My NS career hangs in the balance now. People tell me it doesn't really matter, in fact, its a great excuse to downgrade and land myself some "lobo" (switchoff) job. Well, yea, they have a point. I'm not planning to apply for a govt scholarship, so NS really has no bearing on my future carrer. Besides, I've already gone thru most of OCS and benefitted from the training. On the other hand, it sucks to think about how far I've come and how I'm possibly going to be denied the final "icing" on the cake. Sometimes I can't help but think that what counts is the bar on the shoulder, the sword, prestige, and of course, the fat allowance. Of course, one must not overlook the responsibilities that come with that bar.

Do I believe in fate? Yea? No? Sometimes yes? Maybe no? It irritates me at times to hear about how everything is planned for and that I may not be "fates" to be this or that. Its just very hard to accept. Why? You ask urself? Is the plan for you a very cruel one that is full of obstacles and trials? Does it really have to be this way? What have I done to deserve this?
I must however, admit that it is sometimes true that in retrospect, certain things which were deemed to be "bad" at that point in time would appear to have its purpose and meaning.

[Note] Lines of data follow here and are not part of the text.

(** Typing Jane Doe's data into the opened dialog and submitting is a run of
    the page, and leaves her request in flight. *)
Example reachable_submitting_jane :
  exists w, reachable w /\ pending w = [jane] /\ isSubmitting (ctl w) = true.
Proof.
  pose (w0 := initial_world).
  pose (w1 := run handleOpen w0).
  pose (w2 := run (handleChange (ctl w1) {| target := Email; value := js "jane@doe.com" |}) w1).
  pose (w3 := run (handleChange (ctl w2) {| target := LastName; value := js "Doe" |}) w2).
  pose (w4 := run (handleChange (ctl w3) {| target := FirstName; value := js "Jane" |}) w3).
  exists (run (handleSubmit (ctl w4)) w4). split_and!.
  - apply (reachable_step w4); [| apply step_submit; reflexivity].
    apply (reachable_step w3); [| apply step_change].
    apply (reachable_step w2); [| apply step_change].
    apply (reachable_step w1); [| apply step_change].
    apply (reachable_step w0); [| apply step_open].
    apply reachable_initial.
  - vm_compute. reflexivity.
  - vm_compute. reflexivity.
Qed.

(** [validate_names] on a draft with first name [Anne-Marie] and an empty
    last name: the hyphen gives the format message, the empty name the
    required one. *)
Lemma validate_names_witness :
  newCustomer (ctl (editing anne_marie)) !! js "firstName" = Some (js "Anne-Marie") /\
  newCustomer (ctl (editing anne_marie)) !! js "lastName" = Some [] /\
  errors (ctl (run (validate (ctl (editing anne_marie))) (editing anne_marie)))
    !! js "firstName" = Some (js "First name should contain only letters") /\
  errors (ctl (run (validate (ctl (editing anne_marie))) (editing anne_marie)))
    !! js "lastName" = Some (js "Last name is required").
Proof.
  assert (newCustomer (ctl (editing anne_marie)) !! js "firstName"
          = Some (js "Anne-Marie")) as H1 by (vm_compute; reflexivity).
  assert (newCustomer (ctl (editing anne_marie)) !! js "lastName" = Some [])
    as H2 by (vm_compute; reflexivity).
  destruct (validate_names (ctl (editing anne_marie)) (editing anne_marie)
              (js "Anne-Marie") [] H1 H2) as (_ & Hfmt & _ & Hreq & _).
  split_and!; [exact H1 | exact H2 | | by apply Hreq].
  apply Hfmt; [discriminate |].
  apply forallb_false_Exists. vm_compute. reflexivity.
Defined.

(** [validate_email] on a draft whose e-mail is [user@example.com]. *)
Lemma validate_email_witness :
  newCustomer (ctl (editing anne_marie)) !! js "email" = Some (js "user@example.com") /\
  errors (ctl (run (validate (ctl (editing anne_marie))) (editing anne_marie)))
    !! js "email" = None.
Proof.
  assert (newCustomer (ctl (editing anne_marie)) !! js "email"
          = Some (js "user@example.com")) as H by (vm_compute; reflexivity).
  destruct (validate_email (ctl (editing anne_marie)) (editing anne_marie)
              (js "user@example.com") H) as (_ & _ & _ & _ & Hpass & _).
  split; [exact H | by apply Hpass].
Defined.

(** [invalid_submit_sends_nothing] on the same draft, which does not pass:
    nothing is sent and the dialog stays open. *)
Lemma invalid_submit_witness :
  (validate (ctl (editing anne_marie)) (editing anne_marie)).1 = inr false /\
  pending (run (handleSubmit (ctl (editing anne_marie))) (editing anne_marie)) = [] /\
  open (ctl (run (handleSubmit (ctl (editing anne_marie))) (editing anne_marie)))
    = true.
Proof.
  assert ((validate (ctl (editing anne_marie)) (editing anne_marie)).1 = inr false)
    as H by (vm_compute; reflexivity).
  destruct (invalid_submit_sends_nothing (editing anne_marie) H)
    as (_ & Hp & _ & Ho & _).
  split_and!; [exact H | exact Hp | exact Ho].
Defined.

(** [successful_create_resets] on Jane Doe's draft and a [201]. *)
Lemma successful_create_witness :
  (validate (ctl (editing jane)) (editing jane)).1 = inr true /\
  ok created = true /\
  revalidations
    (run (handleSubmit_settled (Fulfilled created))
         (settle_request (length (pending (editing jane)))
            (run (handleSubmit (ctl (editing jane))) (editing jane)))) = 1 /\
  ctl (run (handleSubmit_settled (Fulfilled created))
         (settle_request (length (pending (editing jane)))
            (run (handleSubmit (ctl (editing jane))) (editing jane))))
    = initial_state.
Proof.
  assert ((validate (ctl (editing jane)) (editing jane)).1 = inr true)
    as H by (vm_compute; reflexivity).
  destruct (successful_create_resets (editing jane) created H eq_refl)
    as (_ & _ & Hm & Hs & _).
  split_and!; [exact H | reflexivity | exact Hm | exact Hs].
Defined.

(** [failed_create_keeps_dialog] on Jane Doe's draft and a [400] saying
    [Email already exists]. *)
Lemma failed_create_witness :
  (validate (ctl (editing jane)) (editing jane)).1 = inr true /\
  ok (bad_request (js "Email already exists")) = false /\
  submitError
    (ctl (run (handleSubmit_settled
                 (Fulfilled (bad_request (js "Email already exists"))))
              (settle_request (length (pending (editing jane)))
                 (run (handleSubmit (ctl (editing jane))) (editing jane)))))
    = Some (js "Email already exists") /\
  open
    (ctl (run (handleSubmit_settled
                 (Fulfilled (bad_request (js "Email already exists"))))
              (settle_request (length (pending (editing jane)))
                 (run (handleSubmit (ctl (editing jane))) (editing jane)))))
    = true.
Proof.
  assert ((validate (ctl (editing jane)) (editing jane)).1 = inr true)
    as H by (vm_compute; reflexivity).
  assert (get_message (JObject [(js "message", JString (js "Email already exists"))])
          = inr (JString (js "Email already exists")))
    as Hm by (vm_compute; reflexivity).
  destruct (failed_create_keeps_dialog (editing jane)
              (bad_request (js "Email already exists")) _ _ H eq_refl eq_refl Hm)
    as (Hs & _ & _ & _ & Ho & _).
  split_and!; [exact H | reflexivity | | exact Ho].
  apply Hs; [reflexivity | discriminate].
Defined.

(** [late_failure_survives_close]: Jane Doe's request is in flight, the dialog
    is closed, the request comes back [400]; the reopened dialog shows
    [Email already exists]. *)
Lemma late_failure_witness :
  pending (submitting jane) !! 0 = Some jane /\
  is_failure (Fulfilled (bad_request (js "Email already exists"))) = true /\
  submitError (ctl (run handleClose (submitting jane))) = None /\
  banner
    (ctl (run handleOpen
            (run (handleSubmit_settled
                    (Fulfilled (bad_request (js "Email already exists"))))
                 (settle_request 0 (run handleClose (submitting jane))))))
    = Some (js "Email already exists").
Proof.
  destruct (late_failure_survives_close (submitting jane) 0 jane
              (Fulfilled (bad_request (js "Email already exists")))
              eq_refl eq_refl)
    as (_ & Hc & _ & msg & _ & _ & _ & _ & _ & _ & Hshown).
  split_and!; [reflexivity | reflexivity | exact Hc |].
  destruct (Hshown (bad_request (js "Email already exists")) _ _
              eq_refl eq_refl eq_refl) as [Hm _].
  destruct (Hm (js "Email already exists") eq_refl) as [_ Hb];
    [discriminate | exact Hb].
Defined.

Even if I do not eventually successfully commission, one thing that I'll take with me would be the strong friendships which I have forged with my fellow cadets, from TST all the way to Pro term. There are countless memories and experiences which I would fondly recall in later years. OCS has been an exhilerating journey and though I have to be rudely taken out just as we can see the light at the end of the tunnel, I would never forget the countless exercises and incidents from the day I put on the lanyard thru to the fateful morning at the SOC ground. I would always recall vividly, enduring leadership field camp, Ngiam evacuating Niron in section FC, my infamous compass incident with Brenson, digging a command post during spade, bashing thru godforsaken brunei jungles, and being battalion S3 for Gemini.

As the lieutenant aptly pointed out to me during SIT test in BMT, OCS is a journey. A journey it has been, indeed.